TASK DESCRIPTION
Could you copy every line of the data that contains "Hrows"?

DATASET CONTENT
(** Every request keeps the table well formed. *)
Lemma app_wf rq db : wf db -> wf (snd (app now rq db)).
Proof.
  intros H. destruct rq as [| |body|i|i body|i].
  - exact H.
  - exact H.
  - destruct (TaskCreate.validate body) as [task|] eqn:Hv.
    + rewrite (app_POST_tasks_valid body task db H Hv). simpl.
      now apply wf_insert.
    + now rewrite (app_POST_tasks_invalid body db Hv).
  - destruct (find (has_id i) (rows db)) as [t|] eqn:Hf.
    + now rewrite (app_GET_task_found i db t Hf).
    + now rewrite (app_GET_task_missing i db Hf).
  - destruct (find (has_id i) (rows db)) as [t|] eqn:Hf.
    + rewrite (app_PUT_task_found i body db t Hf). simpl.
      assert (Hi : Task.id (assign (TaskUpdate.validate body) t) = i).
      { rewrite assign_id. now apply find_some_id in Hf. }
      now apply wf_replace.
    + now rewrite (app_PUT_task_missing i body db Hf).
  - destruct (find (has_id i) (rows db)) as [t|] eqn:Hf.
    + rewrite (app_DELETE_task_found i db t Hf). simpl.
      now apply wf_filter.
    + now rewrite (app_DELETE_task_missing i db Hf).
Qed.

End Routes.

Lemma serve_wf rqs db : wf db -> wf (serve rqs db).
Proof.
  revert db. induction rqs as [|[now rq] rqs IH]; intros db H; simpl.
  - exact H.
  - apply IH. now apply app_wf.
Qed.

Lemma reachable_wf db : reachable db -> wf db.
Proof.
  induction 1 as [|now rq db _ IH].
  - exact wf_empty.
  - now apply app_wf.
Qed.

Lemma reachable_serve rqs db : reachable db -> reachable (serve rqs db).
Proof.
  revert db. induction rqs as [|[now rq] rqs IH]; intros db H; simpl.
  - exact H.
  - apply IH. now constructor.
Qed.

Lemma validate_title body task :
  TaskCreate.validate body = Some task ->
  Body.title body = Value (TaskCreate.title task).
Proof.
  unfold TaskCreate.validate.
  destruct (Body.title body); try discriminate.
  destruct (Body.completed body); try discriminate; now intros [= <-].
Qed.

(** After [n] accepted creations the table has [n] more rows, at its
    end and in the order of the creations. *)
Lemma serve_posts l :
  forall db,
    wf db ->
    Forall (fun p => TaskCreate.validate (snd p) <> None) l ->
    exists created,
      rows (serve (posts l) db) = rows db ++ created
      /\ map Task.created_at created = map fst l
      /\ map (fun r => Value (Task.title r)) created
         = map (fun p => Body.title (snd p)) l.
Proof.
  induction l as [|[now body] l IH]; intros db Hwf Hok.
  - exists []. simpl. now rewrite app_nil_r.
  - inversion Hok as [|? ? Hv Hrest]; subst. cbn [snd] in Hv.
    destruct (TaskCreate.validate body) as [task|] eqn:E; [|contradiction].
    pose proof (app_wf now (POST_tasks body) db Hwf) as Hwf'.
    destruct (IH _ Hwf' Hrest) as (created & Hrows & Hat & Htitles).
    exists (inserted now task db :: created).
    cbn [posts map serve fst snd]. fold (posts l). rewrite Hrows.
    rewrite (app_POST_tasks_valid now body task db Hwf E).
    cbn [snd rows map]. rewrite <- app_assoc, Hat, Htitles.
    now rewrite (validate_title body task E).
Qed.
(** * Markdown-to-Notion: the company-table extractor

    A shallow embedding of [parse_markdown_table_to_objects] and of the
    [CompanyData] model it fills, as found (twice, verbatim up to the wording
    of the printed messages) in [camel_markitdown_client.py] and
    [streamlit_markitdown_app.py].

    Python [str] values are modelled as [string]; a character is a code point
    below 256.  A [dict] with [str] keys is a [gmap string _].  What the
    program prints or logs is threaded through explicitly as a list of
    [RowIssue] values, in the order of emission. *)

From Stdlib Require Import Ascii String List Arith Lia Bool.
From stdpp Require Import base option list strings gmap fin_maps.

(** ** Python string primitives *)

Module PyStr.

(** [str.isspace] on one character (code points below 256): TAB, LF, VT,
    FF, CR, the separators 0x1c-0x1f, SPACE, NEL (0x85) and NBSP (0xa0). *)
Definition is_space (c : ascii) : bool :=
  let n := nat_of_ascii c in
  ((9 <=? n) && (n <=? 13)) || ((28 <=? n) && (n <=? 32))
  || (n =? 133) || (n =? 160).

(** [str.lower] on one character: A-Z, and the Latin-1 capitals
    0xc0-0xde except the multiplication sign 0xd7. *)
Definition lower_char (c : ascii) : ascii :=
  let n := nat_of_ascii c in
  if ((65 <=? n) && (n <=? 90))
     || ((192 <=? n) && (n <=? 222) && negb (n =? 215))
  then ascii_of_nat (n + 32) else c.

Fixpoint lower (s : string) : string :=
  match s with
  | EmptyString => EmptyString
  | String c s' => String (lower_char c) (lower s')
  end.

(** [not s] for a string [s]. *)
Definition is_empty (s : string) : bool :=
  match s with EmptyString => true | String _ _ => false end.
(** schedules async tasks while managing their Ruby registry: the method
    [run]. *)
Definition run_async (self : VALUE) (blk : option VALUE) : M VALUE :=
  let* _ := rb_need_block blk in
  let* srv := (let* v := rb_ivar_get self server_var_id in DATA_PTR v) in
  let* s := Server_settings srv in
  let* _ := (if bool_decide (s_threads s < 0) then
               let* _ := rb_warn async_warning in
               let* _ := rb_yield blk Qnil in ret tt
             else ret tt) in
  let block := rb_block_proc blk in
  if bool_decide (block = Qnil) then ret Qnil
  else
    let* _ := Registry_add block in
    let* _ := Server_run_async srv block in
    ret block.

(** ** core.c: closing and upgrading a connection *)

(** closes a connection, gracefully *)
Definition srv_close (self : VALUE) : M VALUE :=
  let* srv := (let* v := rb_ivar_get self server_var_id in DATA_PTR v) in
  let* fd := (let* v := rb_ivar_get self fd_var_id in FIX2INT v) in
  let* _ := Server_close srv fd in
  ret Qnil.

(** closes a connection, without waiting for writing to finish *)
Definition srv_force_close (self : VALUE) : M VALUE :=
  let* fd := (let* v := rb_ivar_get self fd_var_id in FIX2INT v) in
  let* _ := emit (EvForceClose fd) in
  ret Qnil.

(** replaces a connection's existing protocol with another *)
Definition srv_upgrade (self protocol : VALUE) : M VALUE :=
  if bool_decide (protocol = Qnil) then ret Qnil
  else
    let* srv := (let* v := rb_ivar_get self server_var_id in DATA_PTR v) in
    let* fd := (let* v := rb_ivar_get self fd_var_id in FIX2INT v) in
    let* protocol :=
      (if bool_decide (TYPE protocol = T_CLASS) then
         let* _ := rb_include_module protocol in
         call_unsafe protocol new_func_id
       else
         let p_class := rb_obj_class protocol in
         let* _ := rb_include_module p_class in
         ret protocol) in
    if bool_decide (protocol = Qnil) then ret Qnil
    else
      let* _ := Server_set_udata srv fd protocol in
      let* _ := Registry_remove self in
      let* _ := Registry_add protocol in
      let* _ := rb_ivar_set protocol fd_var_id (INT2FIX fd) in
      let* _ := rb_ivar_set protocol server_var_id (TypedData_Wrap_Struct srv) in
      let* _ := call_unsafe protocol on_open_func_id in
      ret protocol.

(** ** core.c: the callbacks lib-server calls *)

(** The null test of C on a [VALUE]: only [Qfalse] is 0. *)
Definition is_null (v : VALUE) : bool := bool_decide (v = Qfalse).

(** a new connection - registers a new protocol object and forwards the
    event. *)
Definition on_open (server : positive) (fd : Z) : M unit :=
  let* protocol := Server_get_udata server 0 in
  let* protocol := call protocol new_func_id in
  if bool_decide (protocol = Qnil) then
    Server_close server fd
  else
    let* _ := Registry_add protocol in
    let* _ := rb_ivar_set protocol fd_var_id (INT2FIX fd) in
    let* _ := rb_ivar_set protocol server_var_id (TypedData_Wrap_Struct server) in
    let* _ := Server_set_udata server fd protocol in
    let* _ := call protocol on_open_func_id in
    ret tt.

(** the on_data implementation *)
Definition on_data (server : positive) (fd : Z) : M unit :=
  let* protocol := Server_get_udata server fd in
  if is_null protocol then ret tt
  else let* _ := call protocol on_data_func_id in ret tt.

(** calls the ping callback *)
Definition ping (server : positive) (fd : Z) : M unit :=
  let* protocol := Server_get_udata server fd in
  if is_null protocol then ret tt
  else let* _ := call protocol ping_func_id in ret tt.

(** calls the on_shutdown callback *)
Definition on_shutdown (server : positive) (fd : Z) : M unit :=
  let* protocol := Server_get_udata server fd in
  if is_null protocol then ret tt
  else let* _ := call protocol on_shutdown_func_id in ret tt.

(** calls the on_close callback and de-registers the connection *)
Definition on_close (server : positive) (fd : Z) : M unit :=
  let* protocol := Server_get_udata server fd in
  if is_null protocol then ret tt
  else
    let* _ := call protocol on_close_func_id in
    let* _ := Registry_remove protocol in
    Server_set_udata server fd Qfalse.

(** ** core.c: starting the server *)

Definition VERSION : string := "0.2.0".

(** called when the server starts up. *)
Definition on_init (server : positive) : M unit :=
  let* s := Server_settings server in
  let core_instance := s_udata s in
  let* protocol := rb_ivar_get core_instance (rb_intern "@protocol") in
  let* _ := Server_set_udata server 0 protocol in
  fprintf_stderr
    ("Starting up Iodine V. " +:+ VERSION +:+ " using " +:+ pretty (s_threads s)
     +:+ " thread" +:+ (if bool_decide (s_threads s > 1) then "s" else "")
     +:+ " X " +:+ pretty (s_processes s) +:+ " processes" +:+ LF).

(** The server the process runs. *)
Definition the_server : positive := 1%positive.

(** Modelled from the spec: [Server.listen(settings)], the blocking listen
    loop.  It takes the settings, calls the [on_init] hook and, when the
    loop is over, returns its status.  The events of the loop are steps of
    their own ([event]). *)
Definition Server_listen (s : ServerSettings) (init : positive -> M unit) : M Z :=
  let* _ := emit (EvListen s) in
  let* _ := modify (set_settings s) in
  let* _ := init the_server in
  gets listen_status.

(** the no-GVL state *)
Definition srv_start_no_gvl (s : ServerSettings) : M unit :=
  let* r := Server_listen s on_init in
  if bool_decide (r < 0) then perror "Couldn't start server" else ret tt.

(** The stop unblock fun *)
Definition unblck : M unit := emit EvStopAll.

(** [a && b] and [a || b] of C, whose right operand is evaluated only when
    the left one does not decide. *)
Definition c_and (a b : M bool) : M bool := let* x := a in if x : bool then b else ret false.
Definition c_or (a b : M bool) : M bool := let* x := a in if x : bool then ret true else b.

(** [StringValueCStr]: the bytes of a String that holds no null byte. *)
Definition StringValueCStr (v : VALUE) : M (list Z) :=
  match v with
  | RString _ =>
      let* bytes := RSTRING_BYTES v in
      if bool_decide (0 ∈ bytes) then rb_raise "ArgumentError" "string contains null byte"
      else ret bytes
  | _ => rb_raise "TypeError" "no implicit conversion into String"
  end.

EXERCISE RESULT
    destruct (IH _ Hwf' Hrest) as (created & Hrows & Hat & Htitles).
    cbn [posts map serve fst snd]. fold (posts l). rewrite Hrows.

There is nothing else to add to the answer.